(** * Sudoku puzzle board: shallow embedding of [sudoku/sudoku.py]

    The Python class [Puzzle] owns a 9x9 grid ([self.board]), three derived
    dictionaries ([self.rows], [self.columns], [self.boxes]) and a mask of
    editable cells.  Its methods are embedded below as Rocq functions over
    an explicit state record; Python exceptions are an error result, and a
    method that mutates [self] is a function from the state to an outcome
    and the state left behind (the state is kept when an exception is
    raised, as the object is in Python). *)

From stdpp Require Import gmap list strings pretty.
From Stdlib Require Import ZArith Lia.

Local Open Scope Z_scope.

#[local] Set Warnings "-clear-no-such-hyp".

(** ** Exceptions and results *)

(** [InvalidValue], [FixedValue] and [ConflictValue] are the classes of
    [sudoku/exceptions.py]; [IndexError] and [KeyError] are the built-in
    exceptions of list indexing and dictionary lookup. *)
Inductive exn : Set :=
  | InvalidValue
  | FixedValue
  | ConflictValue
  | IndexError
  | KeyError.

Inductive result (A : Type) : Type :=
  | Ret (a : A)
  | Raise (e : exn).

Arguments Ret {A} a.
Arguments Raise {A} e.

#[global] Instance exn_eq_dec : EqDecision exn.
Proof. solve_decision. Defined.

#[global] Instance result_ret : MRet result := λ A a, Ret a.
#[global] Instance result_bind : MBind result := λ A B f m,
  match m with
  | Ret a => f a
  | Raise e => Raise e
  end.

#[global] Instance result_fmap : FMap result := λ A B f m,
  match m with
  | Ret a => Ret (f a)
  | Raise e => Raise e
  end.

(** ** Python lists, slices, dictionaries and sets *)

Module Py.

(** Position designated by the integer index [i] in a list of length
    [len]: negative indices count from the end. *)
Definition index (len : nat) (i : Z) : option nat :=
  if bool_decide (0 ≤ i < Z.of_nat len) then Some (Z.to_nat i)
  else if bool_decide (- Z.of_nat len ≤ i < 0) then Some (Z.to_nat (Z.of_nat len + i))
  else None.

(** [l[i]] *)
Definition getitem {A} (l : list A) (i : Z) : result A :=
  match index (length l) i with
  | Some n => match l !! n with Some x => Ret x | None => Raise IndexError end
  | None => Raise IndexError
  end.

(** [l[i] = x] *)
Definition setitem {A} (l : list A) (i : Z) (x : A) : result (list A) :=
  match index (length l) i with
  | Some n => Ret (<[n := x]> l)
  | None => Raise IndexError
  end.

(** Bound of a slice, clamped to the list. *)
Definition clamp (len : nat) (i : Z) : nat :=
  Z.to_nat (Z.min (Z.of_nat len) (Z.max 0 (if bool_decide (i < 0) then Z.of_nat len + i else i))).

(** [l[lo:hi]] *)
Definition slice {A} (l : list A) (lo hi : Z) : list A :=
  take (clamp (length l) hi - clamp (length l) lo) (drop (clamp (length l) lo) l).

(** [d[k]] for a dictionary with integer keys *)
Definition dict_get {A} (d : gmap Z A) (k : Z) : result A :=
  match d !! k with
  | Some x => Ret x
  | None => Raise KeyError
  end.

(** [len(set(l))] *)
Definition set_len (l : list Z) : nat := size (list_to_set l : gset Z).

(** [range(n)] *)
Definition range (n : nat) : list Z := Z.of_nat <$> seq 0 n.

End Py.

(** ** The board *)

(** [rows] is not a field: [get_row] returns the row object of
    [self.board] itself, so [self.rows[i]] and [self.board[i]] are one and
    the same list for every key [i] in [0..8], and neither the dictionary
    nor the outer list of the board is ever reassigned.  The rows of
    [board] are that shared store: reads and writes through [self.rows]
    go to it (see [rows_get] and [rows_setitem]).  [columns] and [boxes]
    hold lists of their own, built by a comprehension and by [+=] on a
    fresh list. *)
Record Puzzle : Type := mkPuzzle {
  board : list (list Z);
  columns : gmap Z (list Z);
  boxes : gmap Z (list Z);
  mask : list (list bool)
}.

(** [get_mask]: each cell is [val == 0]. *)
Definition get_mask (board : list (list Z)) : list (list bool) :=
  (λ lst : list Z, (λ val, bool_decide (val = 0)) <$> lst) <$> board.

(** [makeDict]: [d[i] = func(i)] for [i] in [range(9)]. *)
Definition makeDict {A} (func : Z → result A) : result (gmap Z A) :=
  foldl (λ acc i, d ← acc; v ← func i; mret (<[i := v]> d)) (Ret ∅) (Py.range 9).

(** [get_row]: [self.board[index]]. *)
Definition get_row (board : list (list Z)) (index : Z) : result (list Z) :=
  Py.getitem board index.

(** [get_column]: [[self.board[i][index] for i in range(9)]]. *)
Definition get_column (board : list (list Z)) (index : Z) : result (list Z) :=
  foldl (λ acc i, lst ← acc; row ← Py.getitem board i; v ← Py.getitem row index;
                  mret (lst ++ [v]))
        (Ret []) (Py.range 9).

(** [get_boxIndex]: [c//3 + (r//3 * 3)]. *)
Definition get_boxIndex (r c : Z) : Z := c / 3 + (r / 3 * 3).

(** [get_box]: three slices of three cells, row by row. *)
Definition get_box (board : list (list Z)) (index : Z) : result (list Z) :=
  let row := index / 3 * 3 in
  let column := index `mod` 3 * 3 in
  foldl (λ acc i, lst ← acc; brow ← Py.getitem board (row + i);
                  mret (lst ++ Py.slice brow column (column + 3)))
        (Ret []) (Py.range 3).

(** [__init__], from the grid that [json.load] returned.  The dictionary
    of rows is built first (it can raise); its values are the rows of the
    board themselves. *)
Definition init (grid : list (list Z)) : result Puzzle :=
  _ ← makeDict (get_row grid);
  cols ← makeDict (get_column grid);
  bxs ← makeDict (get_box grid);
  mret (mkPuzzle grid cols bxs (get_mask grid)).

(** [self.rows[i]]: a dictionary with the keys [0..8], whose value at [i]
    is row [i] of the board. *)
Definition rows_get (p : Puzzle) (i : Z) : result (list Z) :=
  if bool_decide (0 ≤ i ≤ 8) then Py.getitem (board p) i else Raise KeyError.

(** [[val for val in l if val != 0]] *)
Definition nonzero (l : list Z) : list Z := filter (λ val, val ≠ 0) l.

(** [len(l) != len(set(l))] *)
Definition has_repeat (l : list Z) : bool :=
  negb (bool_decide (length l = Py.set_len l)).

(** [is_valid]: reads the three dictionaries, never the grid. *)
Definition is_valid (row_index column_index : Z) (p : Puzzle) : result bool :=
  let box_index := get_boxIndex row_index column_index in
  row ← nonzero <$> rows_get p row_index;
  column ← nonzero <$> Py.dict_get (columns p) column_index;
  box ← nonzero <$> Py.dict_get (boxes p) box_index;
  if has_repeat row then mret false
  else if has_repeat column then mret false
  else if has_repeat box then mret false
  else mret true.

(** ** Methods that mutate the board *)

(** A method body: from the state of [self] to an outcome and the state
    it leaves.  An exception stops the body and keeps the writes made so
    far. *)
Definition M (A : Type) : Type := Puzzle → result A * Puzzle.

Definition ret {A} (a : A) : M A := λ p, (Ret a, p).

Definition bind {A B} (m : M A) (k : A → M B) : M B := λ p,
  match m p with
  | (Ret a, p') => k a p'
  | (Raise e, p') => (Raise e, p')
  end.

Definition raise {A} (e : exn) : M A := λ p, (Raise e, p).

(** An expression that only reads [self]. *)
Definition read {A} (f : Puzzle → result A) : M A := λ p, (f p, p).

(** An assignment whose target is computed from [self]. *)
Definition write (f : Puzzle → result Puzzle) : M unit := λ p,
  match f p with
  | Ret p' => (Ret (), p')
  | Raise e => (Raise e, p)
  end.

Notation "'let*' x := m 'in' k" := (bind m (λ x, k))
  (at level 10, x name, m at level 100, k at level 200, only parsing).
Notation "m ;;; k" := (bind m (λ _, k))
  (at level 100, k at level 200, right associativity, only parsing).

(** [self.board[r][c] = val] *)
Definition board_setitem (r c val : Z) (p : Puzzle) : result Puzzle :=
  row ← Py.getitem (board p) r;
  row' ← Py.setitem row c val;
  board' ← Py.setitem (board p) r row';
  mret (mkPuzzle board' (columns p) (boxes p) (mask p)).

(** [self.rows[r][c] = val]: the list found under key [r] is row [r] of
    the board, which is where the write lands. *)
Definition rows_setitem (r c val : Z) (p : Puzzle) : result Puzzle :=
  if bool_decide (0 ≤ r ≤ 8) then board_setitem r c val p else Raise KeyError.

(** [self.columns[k][i] = val] *)
Definition columns_setitem (k i val : Z) (p : Puzzle) : result Puzzle :=
  lst ← Py.dict_get (columns p) k;
  lst' ← Py.setitem lst i val;
  mret (mkPuzzle (board p) (<[k := lst']> (columns p)) (boxes p) (mask p)).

-=-=-=-=-

Where a line above holds the string "foldl", copy that line.

  foldl (λ acc i, d ← acc; v ← func i; mret (<[i := v]> d)) (Ret ∅) (Py.range 9).
  foldl (λ acc i, lst ← acc; row ← Py.getitem board i; v ← Py.getitem row index;
  foldl (λ acc i, lst ← acc; brow ← Py.getitem board (row + i);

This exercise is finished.